Karbonhidrat: 3.22 g / % 1

Lif: 0.7 g / % 3

Protein: 2.61 g

Vitamin A: % 0

Vitamin C: % 1

Kalsiyum: % 2

Demir: % 4
KARASU
YAŞLI BİR KİŞİNİN BEYNİ.

 George Washington Üniversitesi Tıp Fakültesi müdürü, yaşlı bir kişinin beyninin yaygın olarak inanıldığından çok daha plastik olduğunu savunuyor.

 Bu yaşta, beynin sağ ve sol yarım kürelerinin etkileşimi uyumlu hale gelir ve bu da yaratıcı olanaklarımızı genişletir.

 Bu nedenle 60 yaş üstü insanlar arasında yaratıcı faaliyetlerine yeni başlayan birçok kişilik bulabilirsiniz.

  Elbette beyin artık gençlikteki kadar hızlı değil.  Ancak esneklikte kazanır.  Bu nedenle, yaşla birlikte doğru kararları verme olasılığımız artar ve olumsuz duygulara daha az maruz kalırız.

 İnsan entelektüel aktivitesinin zirvesi, beynin tam güçle çalışmaya başladığı yaklaşık 70 yaşında gerçekleşir.

  Zamanla, beyindeki miyelin miktarı artar, bu madde nöronlar arasında sinyallerin hızlı geçişini kolaylaştırır.

 Bu nedenle entelektüel yetenekler ortalamaya göre %300 oranında artar.

  Ve bu maddenin aktif üretiminin zirvesi 60-80 yaşına düşer.  Ayrıca ilginç olan, 60 yıl sonra bir kişinin aynı anda 2 yarım küre kullanabilmesidir.  Bu, çok daha karmaşık sorunları çözmenizi sağlar.

  Montreal Üniversitesi'nden Profesör Monchi Uri, yaşlı bir kişinin beyninin en az enerji yoğun yolu seçtiğine, gereksiz yolu kestiğine ve sorunu çözmek için yalnızca doğru seçenekleri bıraktığına inanıyor.

  Farklı yaş gruplarının yer aldığı bir çalışma yapılmıştır.  60 yaş üstü olanlar doğru kararlar verirken, gençlerin kafası çok karıştı testleri geçerken.

  Şimdi 60-80 yaşlarındaki beynin özelliklerine bakalım.  Gerçekten pembeler.

 YAŞLI BİR KİŞİ BEYİNİN ÖZELLİKLERİ.

  1. Çevrelerindeki herkesin söylediği gibi, beynin nöronları ölmez.  Bir kişi zihinsel çalışma yapmazsa, aralarındaki bağlantılar basitçe ortadan kalkar.

  2. Dalgınlık ve unutkanlık, bilgi bolluğu nedeniyle ortaya çıkar.  Bu nedenle, tüm hayatınızı gereksiz önemsemelere odaklamanıza gerek yoktur.

  3. 60 yaşından itibaren, bir kişi karar verirken, gençler gibi aynı anda bir yarım küreyi değil, her ikisini de kullanır.

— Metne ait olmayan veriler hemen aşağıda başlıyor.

#[export] Instance ctx_countable : Countable ctx.
Proof.
  apply (inj_countable'
    (λ c, match c with CRoot => None | CDerived n => Some (inl n) | CFree n => Some (inr n) end)
    (λ x, match x with None => CRoot | Some (inl n) => CDerived n | Some (inr n) => CFree n end)).
  by intros [].
Defined.

Record certEntry := mkEntry {
  domains : list string;
  renewMu : option tid;           (* the holder *)
  cert : CertT;
  version : Z;                    (* uint64 *)
  updated : chan;
  cancelRenew : option nat;       (* the derived context it cancels *)
  subscribing : Z;                (* int64 *)
}.

Definition newCertEntry (ds : list string) (ch : chan) : certEntry :=
  mkEntry ds None zeroCert 0 ch None 0.

Definition Snapshot (e : certEntry) : CertT * Z := (cert e, version e).

Definition Cert (e : certEntry) : CertT := let '(c, _) := Snapshot e in c.

Definition isSubscribing (e : certEntry) : bool := negb (subscribing e =? 0).

(** [WaitForUpdate], first section: return the version if it moved past
    [seen], otherwise the channel to wait on. *)
Definition wait_enter (e : certEntry) (seen : Z) : Z + chan :=
  if negb (version e =? seen) then inl (version e) else inr (updated e).

(** Its last section. *)
Definition wait_exit (e : certEntry) : Z := version e.

(** [subscribe] under [stateMu]; [fresh] is the context made by the 0 to 1
    transition, and the flag tells that the renewer is to be started on it. *)
Definition subscribe_section (e : certEntry) (fresh : nat) : certEntry * bool :=
  let start := subscribing e =? 0 in
  (mkEntry (domains e) (renewMu e) (cert e) (version e) (updated e)
     (if start then Some fresh else cancelRenew e)
     (to_i64 (subscribing e + 1)), start).

(** [release] under [stateMu]; the second component is the [cancel] that is
    called after the section. *)
Definition release_section (e : certEntry) : certEntry * option nat :=
  let s := if 0 <? subscribing e then subscribing e - 1 else subscribing e in
  if s =? 0
  then (mkEntry (domains e) (renewMu e) (cert e) (version e) (updated e) None s, cancelRenew e)
  else (mkEntry (domains e) (renewMu e) (cert e) (version e) (updated e) (cancelRenew e) s, None).

(** The broadcast of [renew]: new certificate, next version, fresh channel;
    the old channel is closed by the caller. *)
Definition renew_commit (e : certEntry) (newCert : CertT) (fresh : chan) : certEntry :=
  mkEntry (domains e) (renewMu e) newCert (to_u64 (version e + 1)) fresh
    (cancelRenew e) (subscribing e).

Definition set_renewMu (e : certEntry) (h : option tid) : certEntry :=
  mkEntry (domains e) h (cert e) (version e) (updated e) (cancelRenew e) (subscribing e).

(** ** Goroutines *)

Inductive role :=
  | Consumer (c : ctx)           (* a goroutine that uses the entry under [c] *)
  | Renewer (n : nat).           (* subscribeCertCacheEntry on context [CDerived n] *)

Definition role_ctx (r : role) : ctx :=
  match r with Consumer c => c | Renewer n => CDerived n end.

 4. Sonuç: Bir kişi sağlıklı bir yaşam tarzı sürüyorsa, hareket ediyorsa, uygulanabilir bir fiziksel aktiviteye sahipse ve tam zihinsel aktiviteye sahipse, entelektüel yetenekler yaşla birlikte azalmaz, sadece BÜYÜYOR, 80-90 yaşlarında zirveye ulaşır.

  Bu yüzden yaşlılıktan korkmayın.

  Entelektüel olarak gelişmeye çalışın.

 Yeni el sanatları öğrenin, müzik yapın, müzik aletleri çalmayı öğrenin, resim yapın!  Dans!

 Hayata ilgi gösterin, arkadaşlarınızla tanışın ve iletişim kurun, gelecek için planlar yapın, elinizden geldiğince seyahat edin.

  Mağazalara, kafelere, konserlere gitmeyi unutmayın.  Kendinizi tek başınıza kilitlemeyin - bu herhangi bir kişi için yıkıcıdır.

 Düşünceyle yaşa: tüm güzel şeyler hala önümde!

   Amerika Birleşik Devletleri'nde yapılan büyük bir araştırma şunları buldu:

   ▪Bir kişinin en üretken yaşı 60 ila 70 yıldır;l
   ▪ En üretken 2. insan evresi 70 ila 80 yaş arasıdır;
   ▪ En üretken 3. aşama - 50 ve 60 yaş.
   ▪ Bundan önce kişi henüz zirvesine ulaşmamıştır.
   ▪Nobel Ödülü sahiplerinin yaş ortalaması 62'dir;
   ▪Dünyanın en büyük 100 şirketinin başkanlarının yaş ortalaması 63;
   ▪Amerika Birleşik Devletleri'ndeki en büyük 100 kilisedeki papazların ortalama yaşı 71'dir;
   ▪Babaların yaş ortalaması 76'dır.
   ▪ Bu, bir kişinin en iyi ve en üretken yıllarının 60 ila 80 yaşları arasında olduğunu doğrular.
   ▪Bu çalışma doktor ve psikologlardan oluşan bir ekip tarafından NEW ENGLAND JOURNAL OF TIPINE'da yayınlanmıştır.
   ▪60 yaşında duygusal ve zihinsel potansiyelinizin zirvesine ulaştığınızı buldular ve bu 80 yaşına kadar devam ediyor.
   ▪ Dolayısıyla 60, 70 veya 80 yaşındaysanız hayatınızın en iyi dönemindesiniz.

   * KAYNAK: New England Tıp Dergisi *.